Refn ha vero talento, da grande cineasta, anche se questo film è la solo la riprova del suo recente approdo al grande schermo. Pusher, Valhalla Rising e soprattutto Bronson (sì, proprio quello che ha circolato da noi così poco!), sono i suoi primi titoli. Drive riceve la palma d’Oro per la regia a Cannes 2011. Raramente si ha modo di scoprire e premiare un regista così fine. Tutta unanime anche la critica, senza dubbi. La sua mise en scène di Drive riecheggia pure dell’ossequio verso i più grandi: dal miglior Sergio Leone, a Michael Mann, con in più un saluto a pizzico verso Quentin Tarantino. Refn utilizza meno pulp e aggiunge una vena più intimista, anche se cruda, amara così come il nostro tempo malato richiama.

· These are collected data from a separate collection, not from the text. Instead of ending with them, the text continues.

(** ** Removing and renaming *)
Lemma remove_entry_nodes p nm b d d' u : remove_entry p nm b d = Ok (u, d') -> nodes d' = nodes d.
Proof.
  destruct b as [b|]; cbn; [|by intros [= _ <-]]. destruct (put_whiteout p nm b d) as [x| |] eqn:E; [|done..].
  intros [= _ <-]. by apply put_entry_Ok in E as ->.
Qed.
Lemma rename_entry_nodes sp sn dp dn b d d' u : rename_entry sp sn dp dn b d = Ok (u, d') -> nodes d' = nodes d.
Proof.
  unfold rename_entry. destruct (query_entry sp sn d) as [[e|]| |]; [|done..]. cbn [obind]. destruct (entry_state e) as [i|]; [|done].
  destruct (match base e with Some _ => _ | None => _ end) as [d1| |] eqn:V; [|done..]. cbn [obind]. unfold put_present_entry.
  destruct (put_entry dp dn _ _ b d1) as [d2| |] eqn:P; [|done..]. intros [= _ <-]. apply put_entry_Ok in P as ->. cbn.
  destruct (base e); [by apply put_entry_Ok in V as ->|by injection V as <-].
Qed.
Lemma keeps_remove p : keeps Inv (remove sha256 p).
Proof.
  unfold remove. apply keeps_bind; [apply keeps_inv; auto with keeps|]. intros e.
  apply keeps_bind; [apply keeps_inv; intros; walk|]. intros k. apply keeps_bind; [apply keeps_inv; intros; walk|]. intros [].
  apply keeps_bind; [apply keeps_outcome|]. intros [parent name]. apply triple_parent. intros v i x Di Tx.
  eapply (triple_seq _ _ _ (fun b s => typed_base b /\ At v s) _ _ (At v)); [|by intros s [? _]|].
  - destruct x as [x|]; [by apply triple_ret|]. eapply triple_bind; [apply triple_capture_lower_entry|]. intros b.
    apply triple_ret. intros s [Tb A0]. split; [|done]. by intros ? [= <-].
  - intros b. apply triple_pure. intros Tb. eapply triple_seq; [apply triple_transaction_inv|by intros s [? _]|].
    + intros I [] d' E. split; [by eapply remove_entry_inv|]. by eapply no_new_same, remove_entry_nodes.
    + intros []. eapply triple_weaken; [apply keeps_collect_garbage|by intros s (? & _ & ? & _)|done..].
Qed.
Lemma keeps_materialize_lower_symlink p : keeps Inv (materialize_lower_symlink sha256 p).
Proof.
  unfold materialize_lower_symlink. apply triple_inv. intros v.
  eapply triple_seq; [apply triple_capture_lower_symlink|by intros s [? _]|]. intros [b t]. apply triple_pure. cbn [fst]. intros Tb.
  eapply triple_seq; [apply keeps_outcome|by intros s [? _]|]. intros [parent name]. eapply triple_seq.
  - eapply triple_weaken; [apply (triple_ensure_upper_directory v None parent)| |intros a s H; exact H|intros s H; exact H].
    intros s [I <-]. done.
  - by intros s [? _].
  - intros i. apply (triple_view (fun v' => grown v None v' /\ located v'.1 parent i)). intros v' [_ [Di _]].
    apply keeps_install; [done..| |by intros ? [= <-]]. split_and!; [apply Tb|apply Tb|by eexists].
Qed.
Lemma triple_materialize_rename_source o p : triple (ready o) (materialize_rename_source sha256 o p) (fun _ => Inv) Inv.
Proof.
  unfold materialize_rename_source. eapply triple_seq; [apply keeps_ready; auto with keeps|apply ready_inv|]. intros [n|l].
  - apply triple_ret. apply ready_inv.
  - eapply triple_seq; [apply keeps_ready; auto with keeps|apply ready_inv|]. intros m.
    eapply triple_seq; [apply keeps_outcome|apply ready_inv|]. intros [].
    + apply triple_materialize_regular_file.
    + apply triple_raise. apply ready_inv.
    + eapply triple_weaken; [apply keeps_materialize_lower_symlink|apply ready_inv|done..].
Qed.
(** Copying up directories keeps the invariant and free object names. *)
Lemma triple_ensure_ready o p : keeps (ready o) (ensure_upper_directory sha256 p).
Proof.
  apply (triple_view (fun v => unused o v.1)). intros v U.
  eapply triple_weaken; [apply (triple_ensure_upper_directory v (Some o) p)|intros s [I <-]; done|..].
  - by intros i s (I & (_ & _ & ?) & _).
  - by intros s (I & _ & _ & ?).
Qed.
Lemma keeps_validate_rename_source o source r k : keeps (ready o) (validate_rename_source sha256 source r k).
Proof.
  unfold validate_rename_source. case_match; [apply keeps_ret|]. destruct r as [n|l]; [|apply keeps_raise].
  apply keeps_bind; [apply keeps_outcome|]. intros [parent name]. apply keeps_bind; [apply triple_ensure_ready|]. intros i.
  apply keeps_bind; [apply keeps_ready; auto with keeps|]. intros [e|]; walk.
Qed.
Lemma keeps_validate_rename_destination v dst k : keeps (At v) (validate_rename_destination dst k).
Proof. unfold validate_rename_destination. walk. Qed.
Lemma path_starts_with_spec p q : path_starts_with p q = true <-> exists r, q = p ++ r.
Proof.
  revert q. induction p as [|a p IH]; intros q; cbn; [split; [by exists q|done]|].
  destruct q as [|b q]; [split; [done|by intros [r ?]]|]. rewrite andb_true_iff, bool_decide_eq_true, IH.
  split; [intros [-> [r ->]]; by exists r|intros [r [= -> ->]]; split; [done|by exists r]].
Qed.
Lemma split_parent_Ok p parent name : split_parent p = Ok (parent, name) -> p = parent ++ [name].
Proof.
  unfold split_parent. destruct (last p) as [x|] eqn:E; [|done]. intros [= <- <-].
  destruct (exists_last (l := p)) as (q & y & ->); [by intros ->|]. rewrite last_snoc in E. injection E as ->. by rewrite removelast_last.
Qed.
Lemma triple_rename o src dst : triple (ready o) (rename sha256 o src dst) (fun _ => Inv) Inv.
Proof.
  unfold rename. eapply triple_seq; [apply keeps_ready; auto with keeps|apply ready_inv|]. intros e.
  eapply triple_seq; [apply keeps_ready; auto with keeps|apply ready_inv|]. intros k.
  case_match; [apply triple_ret; apply ready_inv|]. destruct (path_starts_with src dst) eqn:Sw; [apply triple_raise; apply ready_inv|].
  eapply triple_seq; [apply keeps_validate_rename_source|apply ready_inv|]. intros [].
  eapply triple_seq; [apply keeps_ready; intros; apply keeps_validate_rename_destination|apply ready_inv|]. intros [].
  eapply triple_seq; [apply triple_outcome|apply ready_inv|]. intros [dparent dname]. apply triple_pure. intros Ed.
  eapply triple_seq; [apply keeps_ready; auto with keeps|apply ready_inv|]. intros [].
  eapply triple_bind; [apply triple_materialize_rename_source|]. intros n.
  eapply triple_bind; [apply triple_outcome|]. intros [sparent sname]. apply triple_pure. intros Es.
  apply split_parent_Ok in Ed, Es. apply triple_inv. intros v. eapply triple_seq.
  { eapply triple_weaken; [apply (triple_ensure_upper_directory v None sparent)|by intros s [I <-]|intros a s H'; exact H'|intros s H'; exact H']. }
  { by intros s [? _]. }
  intros si. apply (triple_view (fun v' => grown v None v' /\ located v'.1 sparent si)). intros v1 [_ Ls]. eapply triple_seq.
  { eapply triple_weaken; [apply (triple_ensure_upper_directory v1 None dparent)|by intros s [I <-]|intros a s H'; exact H'|intros s H'; exact H']. }
  { by intros s [? _]. }
  intros di. apply (triple_view (fun v' => grown v1 None v' /\ located v'.1 dparent di)). intros v2 [[X _] Ld].
  apply (located_extends _ _ _ _ X) in Ls. apply triple_index. intros I.
  eapply triple_seq; [apply triple_index_query|by intros s [? _]|]. intros de. apply triple_pure. intros Q.
  eapply (triple_seq _ _ _ (fun b s => typed_base b /\ At v2 s) _ _ (At v2)); [|by intros s [? _]|].
  - destruct de as [de|]; [apply triple_ret; intros s A0; split; [|done]; by apply query_entry_spec in Q as (_ & _ & ? & _)|].
    eapply triple_bind; [apply keeps_optional_symlink_metadata|]. intros [m|]; [|by apply triple_ret].
    eapply triple_bind; [apply triple_capture_lower_entry|]. intros b. apply triple_ret. intros s [Tb A0]. split; [|done]. by intros ? [= <-].
  - intros b. apply triple_pure. intros Tb. eapply triple_seq; [apply triple_transaction_inv|by intros s [? _]|].
    + intros _ [] d' E. split; [|by eapply no_new_same, rename_entry_nodes].
      eapply (rename_entry_inv si sname di dname b v2.1 d' tt sparent dparent); [done|apply Ld|done|apply Ls|apply Ld| |done].
      intros q Eq. apply not_true_iff_false in Sw. apply Sw, path_starts_with_spec. exists q. by rewrite Ed, Es, Eq, <- app_assoc.
    + intros []. eapply triple_weaken; [apply keeps_collect_garbage|by intros s (? & _ & ? & _)|done..].
Qed.
Lemma triple_set_mode o t p m : typed_time t -> fits u32_max m = true -> triple (ready o) (set_mode sha256 o t p m) (fun _ => Inv) Inv.
Proof.
  intros T F. unfold set_mode. eapply triple_seq; [apply keeps_ready; auto with keeps|apply ready_inv|]. intros e.
  eapply (triple_bind _ _ _ (fun _ => Inv)).
  - destruct e as [n|l]; [apply triple_ret; apply ready_inv|]. eapply triple_seq; [apply keeps_ready; auto with keeps|apply ready_inv|]. intros x.
    eapply triple_seq; [apply keeps_outcome|apply ready_inv|]. intros [].
    + apply triple_materialize_regular_file.
    + eapply triple_seq; [apply triple_ensure_ready|apply ready_inv|]. intros i.
      eapply triple_weaken; [apply keeps_inv; intros; apply (keeps_get_node v i)|apply ready_inv|done..].
    + apply triple_raise. apply ready_inv.
  - intros n. as_inv. case_match; [apply keeps_raise|]. by apply keeps_set_node_mode.
Qed.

Ryan Gosling è stato scelto al posto del bravo Hugh Jackman per il ruolo del protagonista senza nome. Ebbene, Gosling è risultato semplicemente perfetto nella sua interpretazione, impassibile maschera di cavaliere solitario, autentico eroe negativo, sempre in fuga verso un orizzonte mai raggiunto. Il suo volto pare non esprimere alcun sentimento, solo freddezza e calcolo, come vuole il suo mestiere di stuntman, di pilota assegnato alle scene più spericolate. Come le stesse che vive nella realtà, in presa diretta, per qualche malavitoso durante le sue rapine. Non gli interessa il denaro. La sua casa, la sua vera e sola dimensione è l’abitacolo di un’auto. Le sue guide notturne lungo le strade di Los Angeles richiamano un sublime accostamento alla New York di De Niro in Taxi Driver. Non è emulazione, semmai omaggio, laddove Refn si esalta nella ‘sua’ visione personale, con il suo occhio che perfora la solitudine del driver senza nome, offrendocelo com’è, asciuttamente malinconico o spietato, oppure spaurito, ma fermo nel suo proposito di protezione verso una donna e il di lei figlio. Fino all’estremo sacrificio, per lui, disilluso, costretto a non potere vivere una vita normale, senza un passato, tanto meno un futuro perduto nello spazio di un semaforo.
Alcune sequenze sono da antologia, come quella della resa dei conti con il cattivo di turno. Piccoli scarti temporali che mutano in un fermo immagine la vita dell’eroe solitario, che può solo tornare al volante, alla guida di un’auto, quello è il suo mondo. Quello di fuori gli è forse precluso per sempre.